Delayed K562 cell apoptosis promoted by cleaved LyGDI after 60Co γ-rays irradiation
10.3760/cma.j.issn.0254-5098.2010.06.004
- VernacularTitle:60 Coγ射线辐射致LyGDI断裂对K562细胞的延迟性凋亡作用
- Author:
Huali SUN
;
Weiming DUAN
;
Yanyan SHAO
;
Hainan XIAO
;
Xinwen ZHOU
- Publication Type:Journal Article
- Keywords:
60 Co γ-rays;
LyGDI;
Rac1;
Apoptosis
- From:
Chinese Journal of Radiological Medicine and Protection
2010;30(6):643-646
- CountryChina
- Language:Chinese
-
Abstract:
Objective To elucidate the function and regulatory mechanism of LyGDI involved delayed cell death in the human K562 cells and HL-60 cells induced by 60Co γ-rays. Methods Erythrosine B cells staining was used to count the apoptosis rate. PI staining and flow cytometry were applied to check the cell cycle.

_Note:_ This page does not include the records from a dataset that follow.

(** Rounding to a double is monotone. *)
Lemma binary64_mono (x y : Q) :
  (x <= y)%Q -> (binary64 x <= binary64 y)%Q.
Proof.
  intros H.
  destruct (Q_dec x 0) as [[Hx | Hx] | Hx];
    destruct (Q_dec y 0) as [[Hy | Hy] | Hy].
  - (* both negative *)
    assert (Hnx : ~ (x == 0)%Q) by (intros E; rewrite E in Hx; discriminate).
    assert (Hny : ~ (y == 0)%Q) by (intros E; rewrite E in Hy; discriminate).
    destruct (binade_spec x Hnx) as [X1 X2].
    destruct (binade_spec y Hny) as [Y1 Y2].
    rewrite (Qabs_neg x) in X1, X2 by lra.
    rewrite (Qabs_neg y) in Y1, Y2 by lra.
    assert (Hb : binade y <= binade x).
    { assert (binade y + 52 < binade x + 53); [| lia].
      apply pow2_lt_inv. lra. }
    destruct (Z.eq_dec (binade x) (binade y)) as [E | E].
    + apply binary64_same_binade; assumption.
    + destruct (binary64_neg_bounds x Hx) as [_ B1].
      destruct (binary64_neg_bounds y Hy) as [B2 _].
      pose proof (pow2_le (binade y + 53) (binade x + 52) ltac:(lia)).
      lra.
  - destruct (binary64_neg_bounds x Hx) as [_ B1].
    destruct (binary64_pos_bounds y Hy) as [B2 _].
    pose proof (pow2_pos (binade x + 52)). pose proof (pow2_pos (binade y + 52)).
    lra.
  - destruct (binary64_neg_bounds x Hx) as [_ B1].
    rewrite (binary64_zero y Hy).
    pose proof (pow2_pos (binade x + 52)). lra.
  - lra.
  - (* both positive *)
    assert (Hnx : ~ (x == 0)%Q) by (intros E; rewrite E in Hx; discriminate).
    assert (Hny : ~ (y == 0)%Q) by (intros E; rewrite E in Hy; discriminate).
    destruct (binade_spec x Hnx) as [X1 X2].
    destruct (binade_spec y Hny) as [Y1 Y2].
    rewrite (Qabs_pos x) in X1, X2 by lra.
    rewrite (Qabs_pos y) in Y1, Y2 by lra.
    assert (Hb : binade x <= binade y).
    { assert (binade x + 52 < binade y + 53); [| lia].
      apply pow2_lt_inv. lra. }
    destruct (Z.eq_dec (binade x) (binade y)) as [E | E].
    + apply binary64_same_binade; assumption.
    + destruct (binary64_pos_bounds x Hx) as [_ B1].
      destruct (binary64_pos_bounds y Hy) as [B2 _].
      pose proof (pow2_le (binade x + 53) (binade y + 52) ltac:(lia)).
      lra.
  - rewrite Hy in H. lra.
  - rewrite Hx in H. lra.
  - rewrite (binary64_zero x Hx).
    destruct (binary64_pos_bounds y Hy) as [B2 _].
    pose proof (pow2_pos (binade y + 52)). lra.
  - rewrite (binary64_zero x Hx), (binary64_zero y Hy). lra.
Qed.

Lemma py_round_unique (x : Q) (r : Z) :
  2 * Z.abs (Qnum x - r * Zpos (Qden x)) <= Zpos (Qden x) ->
  (2 * Z.abs (Qnum x - r * Zpos (Qden x)) = Zpos (Qden x) ->
   Z.even r = true) ->
  py_round x = r.
Proof.
  intros H1 H2. destruct (py_round_nearest x) as [N1 N2]. cbv zeta in *.
  set (r0 := py_round x) in *. set (n := Qnum x) in *.
  set (d := Zpos (Qden x)) in *.
  assert (Hd : 0 < d) by (subst d; lia).
  assert (Hc : r0 = r \/ r0 = r + 1 \/ r0 = r - 1) by nia.
  destruct Hc as [E | [E | E]]; [exact E | exfalso | exfalso].
  - assert (T1 : 2 * Z.abs (n - r0 * d) = d) by nia.
    assert (T2 : 2 * Z.abs (n - r * d) = d) by nia.
    specialize (N2 T1). specialize (H2 T2).
    rewrite E, Z.even_add, H2 in N2. discriminate.
  - assert (T1 : 2 * Z.abs (n - r0 * d) = d) by nia.
    assert (T2 : 2 * Z.abs (n - r * d) = d) by nia.
    specialize (N2 T1). specialize (H2 T2).
    rewrite E, Z.even_sub, H2 in N2. discriminate.
Qed.

(** Rounding first to multiples of [1/t], [t] even and above the
    denominator, then to an integer, is rounding to an integer. *)
Lemma py_round_twice (a : Z) (d t : positive) :
  Z.even (Zpos t) = true -> Zpos d < Zpos t ->
  py_round (py_round (a * Zpos t # d) # t) = py_round (a # d).
Proof.
  intros Ht Hlt.
  destruct (py_round_nearest (a # d)) as [R1 R2].
  destruct (py_round_nearest (a * Zpos t # d)) as [M1 _].
  cbv zeta in *. cbn [Qnum Qden] in *.
  set (r := py_round (a # d)) in *.
  set (m := py_round (a * Zpos t # d)) in *.
  set (b := Zpos d) in *. set (T := Zpos t) in *.
  assert (Hb : 0 < b) by (subst b; lia).
  destruct (Zeven_ex T) as [t' Ht'].
  { apply Zeven_bool_iff. exact Ht. }
  apply py_round_unique; cbn [Qnum Qden]; fold T.
  - assert (2 * b * Z.abs (m - r * T) <= b * (T + 1)) by nia.
    assert (2 * Z.abs (m - r * T) <= T + 1) by nia.
    lia.
  - intros Htie. apply R2.
    assert (Hc : m - r * T = t' \/ m - r * T = - t') by lia.
    destruct Hc as [E | E].
    + assert (T * Z.abs (2 * a - 2 * r * b - b) <= b) by nia.
      assert (Z.abs (2 * a - 2 * r * b - b) < 1) by nia.
      lia.
    + assert (T * Z.abs (2 * a - 2 * r * b + b) <= b) by nia.
      assert (Z.abs (2 * a - 2 * r * b + b) < 1) by nia.
      lia.
Qed.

The expression of LYGDI and Rac1 was resolved by Western blot by using monoclonal antibody of LyGDI and Racl. The distribution of Racl protein in cells was observed with immunofluorescence by using the confocal microscope. Results The K562 cells showed G2/M phase arrest and the percent age was 71.3%. The apoptosis rate was very low at early post-irradiation stage in the K562 cells. The apoptosis rate was 14% in the K562 cells at 24 h post-irradiation with 8 Gy of γ-rays, and delayed cell apoptosis was present. LyGDI was cleaved in the K562 cells irradiated by 4 Gy 60 Co γ-rays after 24 hours post-irradiation. The expression of Racl protein was not altered at all, but the distribution was changed in the irradiated cells while the Racl protein moved to cell membrane and a little in cell nucleus. The Racl was activated with the losing the binding affinity with the LyGDI. Conclusion LyGDI could promote the delayed cell apoptosis, which is through the activation of the Rac1.